The essays are well written, using language that even lay-people should be able to follow. He doesn’t pull punches on the technical details, including quite a few code-samples in his discussion of Programming Langauges and where they’re headed. He argues that all Languages are slowly converging on LISP.

While I am far from fluent in any LISP dialect, I know just enough to be able to read the code, but I can appreciate what he means. LISP was a technology that was decades ahead of it’s time. You could do interesting things with LISP back in the ’60s, but the execution times were simply unacceptable for most business practices. My first programming language that I was truly fluent in was C, and now I wonder if that perhaps wasn’t a disadvantage, as I see how languages have moved more and more dynamic in the last decade. However, my favorite languages are more dynamic, like Perl and Python, which provide me with the power of the REPL, but a syntax that is more comfortable than that of LISP. I really do need to study LISP further, however.

The book isn’t really about the advantages of LISP, and the fact that languages appear to be implementing more and more LISP-isms every day. While that discussion was interesting, Mr. Graham offered interesting insight on the social and psychological effects of intelligence, and of how the Computer Revolution has changed the nature of business. He opens with the papers of sociology, in which he is highly critical of the modern education system, likening it to the prison system in this country. To a certain degree, I understand what he’s referring to. Young people are not particularly valued in this country, relegated to menial tasks and a daily situation where we’d been forced to create our own society which was anything but a meritocracy (unless you count the merit of athletic ability). His observation that perhaps the reason we require kids to read The Lord of Flies was to try to show students that the society we’d created was dangerous was, if true, definitely lost of me and my contemporaries, but I sometimes wonder if my High School experience was less negative than Graham’s.

More interesting was the insight that Graham was unique in being able to offer between Hackers and Painters, how great Hackers tend to resemble, at least mentally, to the Great Painters of the past. I’m apt to agree with that, but I think that it goes beyond Hackers and Painters to the more general class of people that are now being called Makers. Makers are are people who simply wish to create, whatever their medium is. The need to create is within everyone, but for some people it’s such a driving force that it appears to be the dominant aspect of their personalities. And Makers are always the most critical of their own work. If Michaelangelo were alive today, he could no doubt point out every last flaw in his work on the Sistine Chapel, just as a master carpenter can see flaws in every piece he’s ever constructed, flaws which no others can see.

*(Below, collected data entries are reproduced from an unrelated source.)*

(** What an accepted UPDATE leaves: the rows it targets went through
    [requests_update_row], the others are as they were. *)
Lemma requests_update_inv (uid : uuid) (now : timestamptz)
  (p : Requests.payload) (where_ : Requests.row -> bool) (d d' : db) :
  requests_update uid now p where_ d = Ok d' ->
  exists rows,
    d' = with_requests rows d
    /\ Forall2 (fun OLD NEW =>
                  if requests_target UPDATE uid d where_ OLD
                  then requests_update_row uid now p d OLD = Ok NEW
                  else NEW = OLD) (requests d) rows
    /\ distinct opt_uuid_eqb (map Requests.id rows) = true
    /\ forallb (fun c => references_request rows (Comments.request_id c))
               (request_comments d) = true.
Proof.
  unfold requests_update. intros H.
  destruct (mapM _ (requests d)) as [rows |] eqn:Hrows; simpl in H;
    [| discriminate].
  destruct (distinct _ _) eqn:Hd; simpl in H; [| discriminate].
  destruct (forallb _ _) eqn:Hf; simpl in H; [| discriminate].
  injection H as <-. exists rows. repeat split; trivial.
  apply mapM_Forall2 in Hrows.
  refine (Forall2_weaken _ _ _ _ _ Hrows).
  intros OLD NEW H1.
  destruct (requests_target UPDATE uid d where_ OLD); trivial.
  now injection H1 as <-.
Qed.

End RequestStatements.

(** X5.  Nobody files a request in another name: an accepted insert into
    [requests] appends exactly one row, whose [submitter_id] is the
    caller's uid, and leaves every other row and table alone; a body whose
    [submitter_id] is missing, null or another identity is rejected as a
    policy violation. *)
Theorem X5_requests_insert_own_identity
  (uid fresh_id : uuid) (now : timestamptz) (p : Requests.payload) (d : db) :
  (forall d', requests_insert uid fresh_id now p d = Ok d' ->
     exists stored,
       stored = Requests.overlay (Requests.defaults fresh_id now) p
       /\ Requests.submitter_id stored = Some uid
       /\ requests d' = (requests d ++ [stored])%list
       /\ request_comments d' = request_comments d
       /\ user_roles d' = user_roles d
       /\ auth_users d' = auth_users d)
  /\ (col_or None (Requests.p_submitter_id p) <> Some uid ->
      requests_insert uid fresh_id now p d = Err rls_violation).
Proof.
  split.
  - intros d' H. unfold requests_insert in H.
    rewrite requests_insert_check in H.
    destruct (is_true _) eqn:Hrls; simpl in H; [| discriminate].
    apply uuid_eq_some_l in Hrls.
    destruct (Requests.not_null _); simpl in H; [| discriminate].
    destruct (negb _); simpl in H; [| discriminate].
    destruct (references_user _ _); simpl in H; [| discriminate].
    injection H as <-. eexists. split; [reflexivity |].
    repeat split. exact Hrls.
  - intros Hne. unfold requests_insert. rewrite requests_insert_check.
    destruct (is_true _) eqn:Hrls; [| reflexivity].
    apply uuid_eq_some_l in Hrls. now elim Hne.
Qed.

Lemma X5_requests_insert_own_identity_witness :
  requests_insert "dave" "req-2" 50 Sample.resolved_on_arrival
    Sample.with_request = Err rls_violation
  /\ exists stored,
       Requests.submitter_id stored = Some "alice"
       /\ requests (commit Sample.with_request
                      (requests_insert "alice" "req-2" 50
                         Sample.resolved_on_arrival Sample.with_request))
          = [Sample.req1; stored].
Proof.
  split.
  - apply (X5_requests_insert_own_identity "dave" "req-2" 50
             Sample.resolved_on_arrival Sample.with_request).
    discriminate.
  - destruct (X5_requests_insert_own_identity "alice" "req-2" 50
                Sample.resolved_on_arrival Sample.with_request) as [Hok _].
    destruct (Hok (commit Sample.with_request
                     (requests_insert "alice" "req-2" 50
                        Sample.resolved_on_arrival Sample.with_request)))
      as (stored & _ & Hsub & Hrows & _); [reflexivity |].
    exists stored. split; [exact Hsub | exact Hrows].
Defined.

(** X6.  An accepted UPDATE of [requests] touches exactly the rows its
    WHERE clause selects, and only when the caller holds a handler row;
    every row it touches carries the time of the statement in
    [updated_at], whatever the body assigned to that column; the other rows,
    the comments and the roles are unchanged. *)
Theorem X6_update_stamps_updated_at
  (uid : uuid) (now : timestamptz) (p : Requests.payload)
  (where_ : Requests.row -> bool) (d d' : db) :
  requests_update uid now p where_ d = Ok d' ->
  Forall2 (fun OLD NEW =>
             (where_ OLD = true /\ holds_role uid "handler" d
              /\ NEW = before_update now OLD (Requests.overlay OLD p)
              /\ Requests.updated_at NEW = Some now)
             \/ ((where_ OLD = false \/ ~ holds_role uid "handler" d)
                 /\ NEW = OLD))
          (requests d) (requests d')
  /\ request_comments d' = request_comments d
  /\ user_roles d' = user_roles d
  /\ auth_users d' = auth_users d.
Proof.
  intros H. apply requests_update_inv in H as (rows & -> & Hrows & _ & _).
  split; [| repeat split]. simpl.
  refine (Forall2_weaken _ _ _ _ _ Hrows).
  intros OLD NEW H1.
  rewrite requests_target_update in H1.
  destruct (where_ OLD) eqn:Hw; simpl in H1.
  - destruct (exists_handler_role uid d) eqn:Hh.
    + left. apply requests_update_row_inv in H1 as [-> _].
      apply exists_handler_role_iff in Hh.
      repeat split; trivial. apply before_update_updated_at.
    + right. apply exists_handler_role_false in Hh. split; [now right | trivial].
  - right. split; [now left | trivial].
Qed.

Lemma X6_update_stamps_updated_at_witness :
  map Requests.updated_at (requests Sample.resolved) = [Some 60%Z]
  /\ user_roles Sample.resolved = user_roles Sample.with_request.
Proof.
  assert (H : requests_update "bob" 60
                (handleUpdateRequest_body
                   (Requests.overlay Sample.req1 (Sample.set_status "Resolved")))
                (fun r => same_uuid (Requests.id r) (Requests.id Sample.req1))
                Sample.with_request = Ok Sample.resolved)
    by (vm_compute; reflexivity).
  apply X6_update_stamps_updated_at in H as (Hrows & _ & Hroles & _).
  split; [reflexivity | exact Hroles].
Defined.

If you’ve ever thought about starting your own company, you owe it to yourself to buy this book. Graham acknowledges that he was one of the lucky ones with Viaweb. Still, he acknowledges that Viaweb succeeded because they did things differently than so many companies that came after them. They did, where others promised. They had little in Venture Capitalist money, which they didn’t need because of their release- early-and-release-often design philosophy. They would sometimes push out half-a-dozen of features and dozens of bugfixes in a single day, simply because they depended upon their swiftness to market and the feedback they’d receive from their users.

While Graham’s business experience is particularly well suited to the web, anyone looking to start a business should consider his lessons. He’s absolutely right, that small companies have a huge advantage due to their lack of overhead. Tech Support guys could always walk down the hall to talk to the programmers when a customer was on the phone. He’s honest, small companies win because they move faster than big companies, big companies win because they can outspend (or simply buy) small companies. Startups are risky, most fail with nothing to show for the effort, but those that win, win big.

Even if you don’t agree with everything Paul Graham says, which I don’t think you should, his essays are still well thought out and written, and his points are worth reading. The book is fantastic, and a must read for anyone who’s even entertained the thought of founding a high-tech company in this day and age.